1 In the concrete case, rule R should be applied in interpretation R’ (with an exception for the specific case) and not in interpretation R” (without an exception)

1.1a In the concrete case, application of rule R in interpretation R’ leads to result Y’
1.1b Result Y’ is desirable from a legal point of view

1.1c In the concrete case, application of rule R in interpretation R” leads to result Y”
1.1d Result Y” is undesirable from a legal point of view
(1.1a-1.1d’ In the concrete case, if application of rule R in interpretation R’ leads to Y’, and Y’ is desirable from a legal point of view, and if application of rule R in interpretation R” leads to Y”, and Y” is undesirable from a legal point of view, then rule R should be applied in interpretation R’)

Scheme 2: Pragmatic argumentation in the complex argumentation on level 1: the main argumentation in legal justification in a hard case
In scheme 2 the arguments 1.1a and 1.1b form an implementation of the positive variant of pragmatic argumentation and the arguments 1.1c and 1.1d of the negative variant, the positive variant serves to defend the part of the standpoint that the rule must be applied in interpretation R’, and the negative variant serves to defend the part of the standpoint that the rule must not be applied in interpretation R”. The complementing argument in which the weighing or preference is made explicit can be reconstructed as 1.1a-1.1d’.[v]

2.2 The argumentation on the second and third level of the subordinate argumentation
A judge who puts forward pragmatic argumentation has a dialectical burden of proof for answering the critical question why result Y’/Y” is (un)desirable from a legal point of view. Since legal rules can be considered as a means to attain certain goals that are desirable from a legal, social, or economic perspective, in the law the desirability or undesirability (absurdity) of a particular result is evaluated in light of the goal of the rule.
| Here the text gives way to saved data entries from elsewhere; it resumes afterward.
Lemma clear_ok st R o size : represents st R -> room st R o size ->
  exists st', clear_object o (Z.to_nat size) st = Some st' /\ represents st' R /\ vacant st' R o /\
    same_off o (Z.to_nat size) (o_m st) (o_m st') /\ forall k, 0 <= k < size -> o_m st' !! (o + k) = Some 0.
Proof.
  intros Hr (Hsz & Hm & Hout & Hap). unfold clear_object. rewrite rt_memset_bytes. change (Z.land 0 255) with 0.
  destruct (fill_spec (Z.to_nat size) (o_m st) o 0 Hm (rp_bytes _ _ Hr)) as (m & -> & Hm' & Hs & Hk). simpl. eexists. split; [done|].
  assert (forall k, 0 <= k < size -> m !! (o + k) = Some 0) as Hz by (intros k Hk'; rewrite <-(Z2Nat.id k) by lia; apply Hk; lia).
  assert (forall i l e, R !! i = Some l -> e ∈ l -> e_obj e + 20 <= o \/ o + size <= e_obj e) as Hap'.
  { intros i l e Hi He. apply Hap, objs_elem. by exists i, l, e. }
  split; [|split; [unfold vacant; simpl; splits|by split]]; simpl.
  - split; try apply Hr; simpl; try done.
    + pose proof (rp_mapped _ _ Hr) as Hmp. rewrite Forall_forall in *. intros x Hx. rewrite Hs; [by apply Hmp|]. specialize (Hap x Hx). lia.
    + intros i l e Hi He. specialize (Hap' i l e Hi He). eapply entry_keep; [by apply (rp_entry _ _ Hr _ l)|]. intros x Hx. apply Hs. lia.
    + intros i l Hi. eapply (ring_frame (o_l st)); [|by apply (rp_ring _ _ Hr)]. intros b Hb. simpl.
      assert (b <> list_node o) as Hne; [|by rewrite !lookup_insert_ne by done].
      apply elem_of_cons in Hb as [->|(e & -> & He)%list_elem_of_fmap].
      * apply lookup_lt_Some in Hi. rewrite (rp_len _ _ Hr) in Hi. unfold Object.object_list, list_node in *. simpl in *. lia.
      * specialize (Hap' i l e Hi He). unfold list_node. lia.
  - intros x Hx. simpl. replace x with (o + (x - o)) by lia. rewrite Hz by lia. done.
  - simpl. by rewrite lookup_insert_eq.
  - simpl. by rewrite lookup_insert_eq.
  - unfold outside. lia.
  - intros o' Ho'. specialize (Hap o' Ho'). lia.
Qed.

Context (object_size : Z -> Z).

Lemma allocate_ok st R a w type i h h' o :
  let size := object_size type in
  represents st R -> rt_object_get_information type = Some i -> rt_malloc size h = Some (h', Some o) -> room st R o size -> named (o_m st) o a size w ->
  exists st', rt_object_allocate container object_size type a st h = Some (st', h', o) /\
    represents st' (reg_add i (Entry o (take RT_NAME_MAX w) false) R).
Proof.
  intros size Hr Hi Hal Hroom [Hw Hd]. unfold rt_object_allocate. rewrite Hi. simpl. fold size. rewrite Hal. simpl.
  destruct (clear_ok st R o size Hr Hroom) as (st1 & -> & Hr1 & Hv & Hs & Hz). simpl. pose proof Hroom as (Hsz & _).
  destruct (byte_write (o_m st1) (o + 8) type) as (m1 & -> & Hm1 & Ht1 & Hs1); [by rewrite Hz by lia|apply (rp_bytes _ _ Hr1)|]. simpl.
  destruct (byte_write m1 (o + 9) 0) as (m2 & -> & Hm2 & Ht2 & Hs2); [rewrite Hs1 by lia; by rewrite Hz by lia|done|]. simpl.
  pose proof (information_of _ _ Hi) as Hc. pose proof Hv as (Hmap & Hn & Hp & _).
  destruct (attach_ok st1 R o a w i type false m2 (o_l st1)) as (m & l & -> & Hl & Hrep); try done.
  - intros x Hx. rewrite Hs2, Hs1 by lia. done.
  - intros x Hx. destruct (decide (x = o + 9)) as [->|]; [by rewrite Ht2|]. rewrite Hs2 by lia.
    destruct (decide (x = o + 8)) as [->|]; [by rewrite Ht1|]. rewrite Hs1 by lia. by apply Hmap.
  - rewrite Hs2, Ht1 by lia. f_equal. clear -Hc. unfold rt_object_container in Hc. do 10 (destruct i as [|i]; [by injection Hc as <-|]). done.
  - split; [|lia]. destruct Hw as (H1 & H2 & H3).
    assert (forall k, (k <= length w)%nat -> m2 !! (a + Z.of_nat k) = o_m st !! (a + Z.of_nat k)) as Hsame by (intros k Hk; rewrite Hs2, Hs1, Hs by lia; done).
    split; [done|]. split; [intros k c Hk; pose proof (lookup_lt_Some _ _ _ Hk)|]; rewrite Hsame by lia; [by apply H2|done].
  - simpl. rewrite Hl. simpl. by eexists.
Qed.
(** The bits of a register after a field of [w] bits at [k] has been written. *)
Lemma put_field_testbit w k v t i : 0 < w -> 0 <= k -> w + k <= 32 -> 0 <= v < 2 ^ w -> 0 <= i ->
  Z.testbit (put_field (Z.ones w) k v t) i = if decide (k <= i < k + w) then Z.testbit v (i - k) else Z.testbit t i.
Proof.
  intros Hw Hk Hwk Hv Hi. assert (0 <= Z.ones w < 2 ^ w) as Ho by (rewrite Z.ones_equiv; pose proof (Z.pow_pos_nonneg 2 w); lia).
  unfold put_field. rewrite !(u32_shiftl _ w) by lia. rewrite Z.lor_spec, Z.land_spec, Z.lnot_spec, !Z.shiftl_spec by done.
  case_decide.
  - rewrite Z.ones_spec_low by lia. by rewrite andb_false_r.
  - destruct (decide (i < k)).
    + rewrite !(Z.testbit_neg_r _ (i - k)) by lia. by rewrite andb_true_r, orb_false_r.
    + rewrite Z.ones_spec_high, (testbit_small v w) by lia. by rewrite andb_true_r, orb_false_r.
Qed.

(** What a field holds. *)
Definition field (w k t : Z) : Z := Z.land (Z.shiftr t k) (Z.ones w).

Lemma field_testbit w k t i : 0 <= w -> 0 <= k -> 0 <= i -> Z.testbit (field w k t) i = if decide (i < w) then Z.testbit t (i + k) else false.
Proof.
  intros Hw Hk Hi. unfold field. rewrite Z.land_spec, Z.shiftr_spec by done.
  case_decide; [rewrite Z.ones_spec_low by lia; by rewrite andb_true_r|rewrite Z.ones_spec_high by lia; by rewrite andb_false_r].
Qed.

Lemma field_put_same w k v t : 0 < w -> 0 <= k -> w + k <= 32 -> 0 <= v < 2 ^ w -> field w k (put_field (Z.ones w) k v t) = v.
Proof.
  intros. apply Z.bits_inj'. intros i Hi. rewrite field_testbit by lia. case_decide.
  - rewrite put_field_testbit by lia. rewrite decide_True by lia. f_equal. lia.
  - symmetry. apply (testbit_small v w); lia.
Qed.

Lemma field_put_other w k v t k' : 0 < w -> 0 <= k -> w + k <= 32 -> 0 <= v < 2 ^ w -> 0 <= k' -> k' + w <= k \/ k + w <= k' ->
  field w k' (put_field (Z.ones w) k v t) = field w k' t.
Proof.
  intros. apply Z.bits_inj'. intros i Hi. rewrite !field_testbit by lia. case_decide; [|done].
  rewrite put_field_testbit by lia. by rewrite decide_False by lia.
Qed.

Lemma GPIO_PIN_testbit n i : 0 <= n -> 0 <= i -> Z.testbit (GPIO_PIN n) i = bool_decide (i = n).
Proof.
  intros. unfold GPIO_PIN. rewrite Z.shiftl_1_l, Z.pow2_bits_eqb by done. destruct (Z.eqb_spec n i), (bool_decide_reflect (i = n)); congruence.
Qed.

Lemma put_bit_testbit n on t i : 0 <= n -> 0 <= i -> Z.testbit (put_bit (GPIO_PIN n) on t) i = if decide (i = n) then on else Z.testbit t i.
Proof.
  intros Hn Hi. unfold put_bit. destruct on; rewrite ?Z.lor_spec, Z.land_spec, Z.lnot_spec, GPIO_PIN_testbit by done;
    case_decide; case_bool_decide; try done; by destruct (Z.testbit t i).
Qed.

Lemma land_GPIO_PIN t n : 0 <= n -> negb (Z.land t (GPIO_PIN n) =? 0) = Z.testbit t n.
Proof.
  intros Hn. unfold GPIO_PIN. rewrite Z.shiftl_1_l, land_pow2 by done. destruct (Z.testbit t n); [|done].
  pose proof (Z.pow_pos_nonneg 2 n). by rewrite (proj2 (Z.eqb_neq _ _)) by lia.
Qed.

(** ** The tables *)

(** The number of a pin of the program: its port and its place in the port. *)
Definition GET_PIN (port n : Z) : Z := 16 * port + n.
Definition is_pin (pin : Z) : Prop := 0 <= pin < 144.
Definition pin_port (pin : Z) : Z := pin / 16.
Definition pin_line (pin : Z) : Z := pin mod 16.

Lemma pin_line_range pin : 0 <= pin_line pin < 16.
Proof. apply Z.mod_pos_bound. lia. Qed.

(** Two pins are the same when their ports and lines are. *)
Lemma pin_ext p q : pin_port p = pin_port q -> pin_line p = pin_line q -> p = q.
Proof. unfold pin_port, pin_line. dlia. Qed.

(** [get_pin] finds the pin that [GET_PIN] numbers, by the low byte of the number. *)
Lemma get_pin_spec pin :
  (is_pin (u8 pin) -> exists i, get_pin pin = Some (PinIndex i (pin_port (u8 pin)) (GPIO_PIN (pin_line (u8 pin))))) /\
  (~ is_pin (u8 pin) -> get_pin pin = None).
Proof.
  assert (forall q, 0 <= q < 256 -> get_pin q = if decide (is_pin q) then
    Some (PinIndex (if decide (q <= 122) then q else q + 1) (pin_port q) (GPIO_PIN (pin_line q))) else None) as H.
  { unfold is_pin. intros q Hq. assert (Forall (fun q => get_pin q = if decide (0 <= q < 144) then
      Some (PinIndex (if decide (q <= 122) then q else q + 1) (pin_port q) (GPIO_PIN (pin_line q))) else None) (seqZ 0 256)) as Hf.
    { apply (bool_decide_unpack _). vm_cast_no_check I. }
    rewrite Forall_forall in Hf. apply Hf, elem_of_seqZ. lia. }
  assert (get_pin pin = get_pin (u8 pin)) as ->.
  { unfold get_pin. rewrite (u8_small (u8 pin)) by apply u8_range. done. }
  rewrite H by apply u8_range. split; intros; case_decide; try done. by eexists.
Qed.

(** The interrupt of a line. *)
Definition irq_of (n : Z) : Z := if n <? 5 then EXTI0_IRQn + n else if n <? 10 then EXTI9_5_IRQn else EXTI15_10_IRQn.

Lemma line_cases (P : Z -> Prop) : Forall P (seqZ 0 16) -> forall n, 0 <= n < 16 -> P n.
Proof. intros HP n Hn. rewrite Forall_forall in HP. apply HP, elem_of_seqZ. lia. Qed.

Lemma bit2bitno_line n : 0 <= n < 16 -> bit2bitno (GPIO_PIN n) = n.
Proof. revert n. apply line_cases. repeat constructor. Qed.
(* ===== verification/SerialSafe.v ===== *)
(** * Serial devices keep their types and their memory

    [serial_rx] and [serial_tx] are untyped pointers: which structure they point
    to follows from the open flags. Whatever opens, closes, reads, writes and
    interrupts happen, every cast is right, every access is inside its buffer and
    every area of the heap is freed once. *)

From S2P Require Import Prelude Kernel Ring Mem MemSpec Device Serial.

#[local] Arguments client_inv : simpl never.

Section Safe.
Context {L : Type} `{uart_receiver L}.
Abbreviation sstate := (dstate (serial L)).
Implicit Types (s : sstate) (rest : list (Z * Z)).

(** Indices inside a buffer of [n] bytes. *)
Definition fifo_shape (n : nat) (f : rt_serial_rx_fifo) : Prop :=
  length (buffer f) = n /\ (put_index f < n)%nat /\ (get_index f < n)%nat.

Definition rx_area (s : sstate) : list (Z * Z) :=
  match ser_rx s.2 with RxIsFifo p _ => [(p, sizeof_rx_fifo + Z.of_nat (bufsz_of s))] | _ => [] end.
Definition tx_area (s : sstate) : list (Z * Z) := match ser_tx s.2 with TxIsFifo p _ => [(p, sizeof_tx_fifo)] | _ => [] end.

Definition rx_typed (n : nat) (r : serial_rx) : Prop :=
  match r with RxNone => True | RxIsFifo _ f => fifo_shape n f | RxIsDma _ _ => False end.
Definition tx_typed (t : serial_tx) : Prop := match t with TxIsDma _ _ => False | _ => True end.

(** [rest]: the other areas in use. The device does not transmit by DMA and has a
    buffer size that was configured before its first open. *)
Record serial_typed (rest : list (Z * Z)) (s : sstate) : Prop := {
  st_bufsz : (2 <= bufsz_of s)%nat /\ Z.of_nat (bufsz_of s) <= 65535;
  st_modes : has (dev_flag s.1) RT_DEVICE_FLAG_DMA_TX = false;
  st_rx : rx_typed (bufsz_of s) (ser_rx s.2);
  st_tx : tx_typed (ser_tx s.2);
  st_rx_flag : has (open_flag_of s) RT_DEVICE_FLAG_INT_RX || has (open_flag_of s) RT_DEVICE_FLAG_DMA_RX = true -> ser_rx s.2 <> RxNone;
  st_tx_flag : has (open_flag_of s) RT_DEVICE_FLAG_INT_TX = true -> ser_tx s.2 <> TxNone;
  st_no_dma : has (open_flag_of s) RT_DEVICE_FLAG_DMA_TX = false;
  st_new : has (dev_flag s.1) RT_DEVICE_FLAG_ACTIVATED = false -> dev_ref_count s.1 = 0 /\ ser_rx s.2 = RxNone /\ ser_tx s.2 = TxNone;
  st_heap : client_inv (ser_heap s.2, tx_area s ++ rx_area s ++ rest);
}.

(** *** FIFO steps stay inside the buffer *)

Lemma next_index_lt n i : (0 < n)%nat -> (next_index n i < n)%nat.
Proof. rewrite next_index_ring. apply ring_next_lt. Qed.

Lemma fifo_put_shape n c f : fifo_shape n f -> exists f', fifo_put n c f = Some f' /\ fifo_shape n f'.
Proof.
  intros (Hb&Hp&Hg). unfold fifo_put. rewrite Hb, (proj2 (Nat.ltb_lt _ _) Hp). eexists. split; [done|].
  pose proof (next_index_lt n (put_index f) ltac:(lia)). pose proof (next_index_lt n (get_index f) ltac:(lia)).
  case_match; unfold fifo_shape; simpl; rewrite length_insert; split_and!; done.
Qed.

Lemma int_rx_shape n k : forall f, fifo_shape n f -> exists f' d, int_rx_loop n k f = Some (f', d) /\ fifo_shape n f'.
Proof.
  induction k as [|k IH]; intros f Hf; simpl; [eauto|]. destruct Hf as (Hb&Hp&Hg). unfold fifo_get.
  case_match; simpl; [exists f, []; unfold fifo_shape; done|].
  destruct (lookup_lt_is_Some_2 (buffer f) (get_index f)) as [c ->]; [lia|]. simpl.
  destruct (IH (RxFifo (buffer f) (put_index f) (next_index n (get_index f)) false)) as (f'&d&->&Hf').
  - unfold fifo_shape. simpl. split_and!; [done|done|apply next_index_lt; lia].
  - simpl. eauto.
Qed.

Lemma rx_ind_shape n : forall p fuel (l : L) f, uart_holds l p -> fifo_shape n f -> (length p < fuel)%nat ->
  exists l' f', rx_ind_loop fuel n l f = Some (l', f') /\ fifo_shape n f'.
Proof.
  intros p. induction p as [|c p IH]; intros [|fuel] l f Hp Hf Hfuel; simpl in Hfuel; try lia.
  - destruct (uart_getc_none l Hp) as (l'&E&_). simpl. rewrite E. simpl. eauto.
  - destruct (uart_getc_byte l c p Hp) as (Hc&l'&E&Hl'). simpl. rewrite E.
    destruct (Z.eqb_spec c (-1)); [unfold is_u8 in Hc; lia|].
    destruct (fifo_put_shape n c f Hf) as (f'&->&Hf'). simpl. apply (IH fuel); [done|done|lia].
Qed.
(** Oversampling is by 16. *)
Definition UART_SetConfig (u : stm32_uart) : stm32_uart :=
  let i := u_init u in let r := u_regs u in
  let cr2 := Z.lor (Z.ldiff (CR2 r) 12288) (StopBits i) in
  let cr1 := Z.lor (Z.ldiff (CR1 r) 38412) (Z.lor (Z.lor (Z.lor (WordLength i) (Parity i)) (UMode i)) (OverSampling i)) in
  let cr3 := Z.lor (Z.ldiff (CR3 r) 768) (HwFlowCtl i) in
  set_regs (Usart (SR r) (DR r) (UART_BRR_SAMPLING16 (pclk (u_config u)) (BaudRate i)) cr1 cr2 cr3) u.

(** The pins and clocks, set up at the first call, are left out. *)
Definition HAL_UART_Init (u : stm32_uart) : stm32_uart * Z :=
  let u := set_CR1 (Z.ldiff (CR1 (u_regs u)) USART_CR1_UE) u in
  let u := UART_SetConfig u in
  let r := u_regs u in
  let u := set_regs (Usart (SR r) (DR r) (BRR r) (CR1 r) (Z.ldiff (CR2 r) 18432) (Z.ldiff (CR3 r) 42)) u in
  let u := set_CR1 (Z.lor (CR1 (u_regs u)) USART_CR1_UE) u in
  (set_rx_ready true u, 0).

(** The lock and the checks of the arguments are left out. [DMA_CIRCULAR]: the
    stream begins a new round at the end of one. *)
Definition HAL_UART_Receive_DMA (u : stm32_uart) : stm32_uart * Z :=
  if u_rx_ready u then
    let u := set_rx_ready false u in
    let u := set_dma (Some 0%nat) false u in
    let u := __HAL_UART_CLEAR_PEFLAG u in
    let u := set_CR1 (Z.lor (CR1 (u_regs u)) USART_CR1_PEIE) u in
    let u := set_CR3 (Z.lor (Z.lor (CR3 (u_regs u)) USART_CR3_EIE) USART_CR3_DMAR) u in
    (u, 0)
  else (u, 2).
(* ===== verification/UsbCore.v ===== *)
(** * The USB device core (rt-thread/components/drivers/usb/usbdevice/core/core.c)

    Descriptors, requests of the host on endpoint 0, transfers on the other
    endpoints and the thread that serves the messages of the controller driver.
    What the core asks of the controller is a list of commands; the bytes that the
    controller has put into a buffer come with its messages. A null or dangling
    pointer that is followed gives [None]. Objects are numbered. *)

From S2P Require Import Prelude Kernel Device.

(** ** Constants (include/drivers/usb_common.h) *)

Definition USB_DESC_TYPE_DEVICE : Z := 1.
Definition USB_DESC_TYPE_CONFIGURATION : Z := 2.
Definition USB_DESC_TYPE_STRING : Z := 3.
Definition USB_DESC_TYPE_DEVICEQUALIFIER : Z := 6.
Definition USB_DESC_TYPE_OTHERSPEED : Z := 7.
Definition USB_DESC_LENGTH_DEVICE : Z := 18.
Definition USB_DESC_LENGTH_CONFIG : Z := 9.
Definition USB_REQ_TYPE_MASK : Z := 96.
Definition USB_REQ_TYPE_STANDARD : Z := 0.
Definition USB_REQ_TYPE_CLASS : Z := 32.
Definition USB_REQ_TYPE_VENDOR : Z := 64.
Definition USB_REQ_TYPE_DIR_IN : Z := 128.
Definition USB_REQ_TYPE_RECIPIENT_MASK : Z := 31.
Definition USB_REQ_TYPE_DEVICE : Z := 0.
Definition USB_REQ_TYPE_INTERFACE : Z := 1.
Definition USB_REQ_TYPE_ENDPOINT : Z := 2.
Definition USB_DIR_IN : Z := 128.
Definition USB_FEATURE_ENDPOINT_HALT : Z := 0.
Definition USB_FEATURE_DEV_REMOTE_WAKEUP : Z := 1.
Definition USB_EP_HALT : Z := 0.
Definition USB_STRING_LANGID_INDEX : Z := 0.
Definition USB_STRING_OS_INDEX : Z := 6.
Definition USB_STRING_MAX : Z := USB_STRING_OS_INDEX.
Definition EP0_IN_ADDR : Z := 128.
Definition EP0_OUT_ADDR : Z := 0.

(** ** Objects *)

Inductive udevice_state_t := USB_STATE_NOTATTACHED | USB_STATE_ATTACHED | USB_STATE_ADDRESS | USB_STATE_CONFIGURED.
#[export] Instance udevice_state_eq : EqDecision udevice_state_t.
Proof. solve_decision. Defined.
Inductive uep0_stage_t := STAGE_IDLE | STAGE_STATUS_OUT | STAGE_DIN | STAGE_DOUT.
Inductive UIO_REQUEST_TYPE := UIO_REQUEST_READ_FULL | UIO_REQUEST_READ_BEST | UIO_REQUEST_WRITE.

(** A transfer. [rq_buffer]: the bytes from the buffer pointer on, for a write; the
    bytes that have been received, for a read. *)
Record uio_request := UioRequest { req_type : UIO_REQUEST_TYPE; rq_buffer : list Z; rq_size : Z; rq_remain_size : Z }.

Record uendpoint := UEndpoint {
  bEndpointAddress : Z; bmAttributes : Z; wMaxPacketSize : Z; bInterval : Z;
  ep_request : uio_request;
  request_list : list uio_request;
  stalled : bool;
}.
(** Endpoint 0: the bytes to send, or received, and the two sizes; [rx_indicate]
    names the callback of a control write. *)
Record uep0 := UEp0 { e0_buffer : list Z; e0_size : Z; e0_remain_size : Z; e0_maxpacket : Z; rx_indicate : option Z }.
The goal of the rule can be based on the explicit intention of the historical legislator as it can be found in legislative documents, etcetera (which is called a subjective teleological interpretation of the meaning of the rule). The court can refer also to what is called the ‘objective goal’ of the rule as envisaged by a ‘rational legislator’, as it can be reconstructed on the basis of the rationale of the rule in the context of the law as a whole (which is called an objective teleological interpretation of the meaning of the rule).[vi]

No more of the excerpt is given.